● What the task requires
Transcribe the stretch of entries below from the line with "(** Truth value" through the line with "object carries the", exactly and with both ends included; leave out all other lines.

Stored data:
_ _ _ _ _ _ _

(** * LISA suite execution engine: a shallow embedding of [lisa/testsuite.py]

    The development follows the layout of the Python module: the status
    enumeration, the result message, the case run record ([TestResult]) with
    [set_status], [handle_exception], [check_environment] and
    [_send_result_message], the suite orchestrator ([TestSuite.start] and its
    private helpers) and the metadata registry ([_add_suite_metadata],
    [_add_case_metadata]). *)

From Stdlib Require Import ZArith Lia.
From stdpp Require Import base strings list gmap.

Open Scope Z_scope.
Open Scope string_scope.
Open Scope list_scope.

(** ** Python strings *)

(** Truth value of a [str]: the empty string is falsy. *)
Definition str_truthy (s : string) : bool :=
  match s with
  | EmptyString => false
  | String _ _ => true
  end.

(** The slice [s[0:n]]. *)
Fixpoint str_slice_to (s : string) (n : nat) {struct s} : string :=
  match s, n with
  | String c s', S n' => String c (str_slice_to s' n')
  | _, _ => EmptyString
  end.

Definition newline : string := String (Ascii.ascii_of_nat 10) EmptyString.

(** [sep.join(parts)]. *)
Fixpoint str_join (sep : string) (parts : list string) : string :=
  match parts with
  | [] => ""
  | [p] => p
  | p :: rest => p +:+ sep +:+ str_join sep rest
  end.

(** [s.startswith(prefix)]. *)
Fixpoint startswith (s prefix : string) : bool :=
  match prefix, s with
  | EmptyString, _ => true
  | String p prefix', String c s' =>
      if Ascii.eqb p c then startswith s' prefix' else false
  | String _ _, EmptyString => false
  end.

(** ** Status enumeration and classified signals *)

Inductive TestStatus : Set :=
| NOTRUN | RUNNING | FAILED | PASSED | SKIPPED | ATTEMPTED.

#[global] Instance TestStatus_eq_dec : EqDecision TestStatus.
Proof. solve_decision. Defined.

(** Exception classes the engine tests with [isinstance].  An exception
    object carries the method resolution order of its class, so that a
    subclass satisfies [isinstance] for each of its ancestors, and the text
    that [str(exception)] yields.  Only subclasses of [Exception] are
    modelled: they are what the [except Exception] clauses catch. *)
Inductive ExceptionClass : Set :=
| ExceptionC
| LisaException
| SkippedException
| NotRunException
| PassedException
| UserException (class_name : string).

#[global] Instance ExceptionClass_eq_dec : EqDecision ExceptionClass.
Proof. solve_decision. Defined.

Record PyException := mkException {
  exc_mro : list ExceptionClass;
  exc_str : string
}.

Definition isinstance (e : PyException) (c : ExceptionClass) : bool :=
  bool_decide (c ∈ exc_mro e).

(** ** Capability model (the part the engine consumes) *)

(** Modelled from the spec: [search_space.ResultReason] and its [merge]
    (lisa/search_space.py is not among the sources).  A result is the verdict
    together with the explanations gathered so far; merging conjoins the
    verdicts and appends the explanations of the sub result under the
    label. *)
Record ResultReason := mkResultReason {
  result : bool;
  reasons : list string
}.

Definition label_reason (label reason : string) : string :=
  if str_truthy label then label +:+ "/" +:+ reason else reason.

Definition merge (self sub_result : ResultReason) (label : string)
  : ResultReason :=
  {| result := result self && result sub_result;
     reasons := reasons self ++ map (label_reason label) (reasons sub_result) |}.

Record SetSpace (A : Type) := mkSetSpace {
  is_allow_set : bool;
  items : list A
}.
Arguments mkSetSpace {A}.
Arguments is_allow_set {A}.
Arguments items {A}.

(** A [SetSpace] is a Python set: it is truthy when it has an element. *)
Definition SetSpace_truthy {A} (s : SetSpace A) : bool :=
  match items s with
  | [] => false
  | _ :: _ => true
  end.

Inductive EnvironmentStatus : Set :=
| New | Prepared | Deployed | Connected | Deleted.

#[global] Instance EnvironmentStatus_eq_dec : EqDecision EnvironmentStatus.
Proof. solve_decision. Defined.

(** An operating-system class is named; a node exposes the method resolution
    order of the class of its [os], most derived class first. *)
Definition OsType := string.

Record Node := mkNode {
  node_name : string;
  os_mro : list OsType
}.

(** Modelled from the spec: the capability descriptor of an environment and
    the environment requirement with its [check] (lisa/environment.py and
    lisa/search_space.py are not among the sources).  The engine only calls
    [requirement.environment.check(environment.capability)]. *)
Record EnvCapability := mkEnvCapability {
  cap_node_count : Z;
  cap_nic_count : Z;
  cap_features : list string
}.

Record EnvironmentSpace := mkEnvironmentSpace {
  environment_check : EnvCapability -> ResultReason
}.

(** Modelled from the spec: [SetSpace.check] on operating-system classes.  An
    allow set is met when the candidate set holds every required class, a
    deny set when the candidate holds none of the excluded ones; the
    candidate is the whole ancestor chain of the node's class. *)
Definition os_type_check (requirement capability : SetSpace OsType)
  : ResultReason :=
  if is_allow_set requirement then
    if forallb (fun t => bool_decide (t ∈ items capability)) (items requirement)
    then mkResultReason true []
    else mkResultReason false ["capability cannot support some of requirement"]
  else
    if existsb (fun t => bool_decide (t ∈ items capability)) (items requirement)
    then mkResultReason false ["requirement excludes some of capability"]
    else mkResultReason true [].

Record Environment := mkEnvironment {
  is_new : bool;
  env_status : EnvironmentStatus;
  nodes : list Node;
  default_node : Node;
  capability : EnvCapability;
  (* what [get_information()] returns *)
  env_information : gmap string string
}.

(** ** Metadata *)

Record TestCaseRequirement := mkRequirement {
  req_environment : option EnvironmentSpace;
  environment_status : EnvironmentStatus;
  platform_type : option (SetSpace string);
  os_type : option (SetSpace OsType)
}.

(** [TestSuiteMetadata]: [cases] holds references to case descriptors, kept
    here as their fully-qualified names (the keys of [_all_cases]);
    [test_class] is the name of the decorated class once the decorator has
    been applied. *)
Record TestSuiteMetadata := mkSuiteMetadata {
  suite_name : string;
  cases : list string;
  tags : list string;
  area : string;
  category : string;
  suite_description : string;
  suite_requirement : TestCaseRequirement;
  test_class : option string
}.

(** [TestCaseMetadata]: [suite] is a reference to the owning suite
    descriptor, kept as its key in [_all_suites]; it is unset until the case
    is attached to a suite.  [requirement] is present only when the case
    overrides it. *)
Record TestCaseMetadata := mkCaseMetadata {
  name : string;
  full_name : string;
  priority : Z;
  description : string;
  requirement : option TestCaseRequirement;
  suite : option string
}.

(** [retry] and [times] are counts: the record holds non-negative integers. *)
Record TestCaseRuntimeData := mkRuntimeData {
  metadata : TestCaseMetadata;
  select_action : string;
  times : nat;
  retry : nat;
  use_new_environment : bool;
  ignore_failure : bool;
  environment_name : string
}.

_ _ _ _ _ _ _

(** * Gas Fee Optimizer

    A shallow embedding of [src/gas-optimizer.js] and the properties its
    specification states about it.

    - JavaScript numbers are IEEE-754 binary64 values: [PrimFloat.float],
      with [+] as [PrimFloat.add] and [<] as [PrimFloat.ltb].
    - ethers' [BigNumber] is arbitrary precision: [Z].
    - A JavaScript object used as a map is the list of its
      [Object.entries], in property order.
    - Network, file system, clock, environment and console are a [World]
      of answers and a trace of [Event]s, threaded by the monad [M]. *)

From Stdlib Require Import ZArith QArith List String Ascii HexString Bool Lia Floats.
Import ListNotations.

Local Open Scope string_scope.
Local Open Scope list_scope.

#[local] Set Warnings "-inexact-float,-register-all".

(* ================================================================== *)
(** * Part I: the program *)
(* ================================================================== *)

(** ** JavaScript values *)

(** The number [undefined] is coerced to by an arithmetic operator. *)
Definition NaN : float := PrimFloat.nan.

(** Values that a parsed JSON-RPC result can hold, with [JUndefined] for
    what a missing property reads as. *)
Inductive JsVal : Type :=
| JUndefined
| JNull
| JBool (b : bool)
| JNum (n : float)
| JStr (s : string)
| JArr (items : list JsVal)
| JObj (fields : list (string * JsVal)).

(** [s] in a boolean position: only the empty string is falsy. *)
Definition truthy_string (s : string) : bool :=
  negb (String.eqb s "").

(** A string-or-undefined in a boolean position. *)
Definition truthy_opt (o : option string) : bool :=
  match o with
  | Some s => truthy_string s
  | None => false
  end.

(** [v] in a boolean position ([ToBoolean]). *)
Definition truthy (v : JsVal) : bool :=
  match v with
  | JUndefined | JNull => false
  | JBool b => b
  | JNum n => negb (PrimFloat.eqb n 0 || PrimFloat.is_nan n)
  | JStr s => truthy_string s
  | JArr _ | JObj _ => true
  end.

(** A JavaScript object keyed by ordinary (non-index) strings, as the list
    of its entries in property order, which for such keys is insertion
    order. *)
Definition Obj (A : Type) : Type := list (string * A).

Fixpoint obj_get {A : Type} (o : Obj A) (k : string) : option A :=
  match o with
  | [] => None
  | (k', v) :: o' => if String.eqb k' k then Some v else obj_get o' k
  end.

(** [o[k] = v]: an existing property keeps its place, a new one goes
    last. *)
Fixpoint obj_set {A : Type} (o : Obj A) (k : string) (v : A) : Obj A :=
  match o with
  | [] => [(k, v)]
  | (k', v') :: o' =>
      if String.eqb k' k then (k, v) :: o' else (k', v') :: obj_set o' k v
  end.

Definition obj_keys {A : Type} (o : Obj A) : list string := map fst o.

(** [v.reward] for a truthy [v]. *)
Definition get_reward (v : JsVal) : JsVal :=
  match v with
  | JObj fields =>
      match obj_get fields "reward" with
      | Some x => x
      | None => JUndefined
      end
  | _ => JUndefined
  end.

_ _ _ _ _ _ _

● Task output
(** Truth value of a [str]: the empty string is falsy. *)
Definition str_truthy (s : string) : bool :=
  match s with
  | EmptyString => false
  | String _ _ => true
  end.

(** The slice [s[0:n]]. *)
Fixpoint str_slice_to (s : string) (n : nat) {struct s} : string :=
  match s, n with
  | String c s', S n' => String c (str_slice_to s' n')
  | _, _ => EmptyString
  end.

Definition newline : string := String (Ascii.ascii_of_nat 10) EmptyString.

(** [sep.join(parts)]. *)
Fixpoint str_join (sep : string) (parts : list string) : string :=
  match parts with
  | [] => ""
  | [p] => p
  | p :: rest => p +:+ sep +:+ str_join sep rest
  end.

(** [s.startswith(prefix)]. *)
Fixpoint startswith (s prefix : string) : bool :=
  match prefix, s with
  | EmptyString, _ => true
  | String p prefix', String c s' =>
      if Ascii.eqb p c then startswith s' prefix' else false
  | String _ _, EmptyString => false
  end.

(** ** Status enumeration and classified signals *)

Inductive TestStatus : Set :=
| NOTRUN | RUNNING | FAILED | PASSED | SKIPPED | ATTEMPTED.

#[global] Instance TestStatus_eq_dec : EqDecision TestStatus.
Proof. solve_decision. Defined.

(** Exception classes the engine tests with [isinstance].  An exception
    object carries the method resolution order of its class, so that a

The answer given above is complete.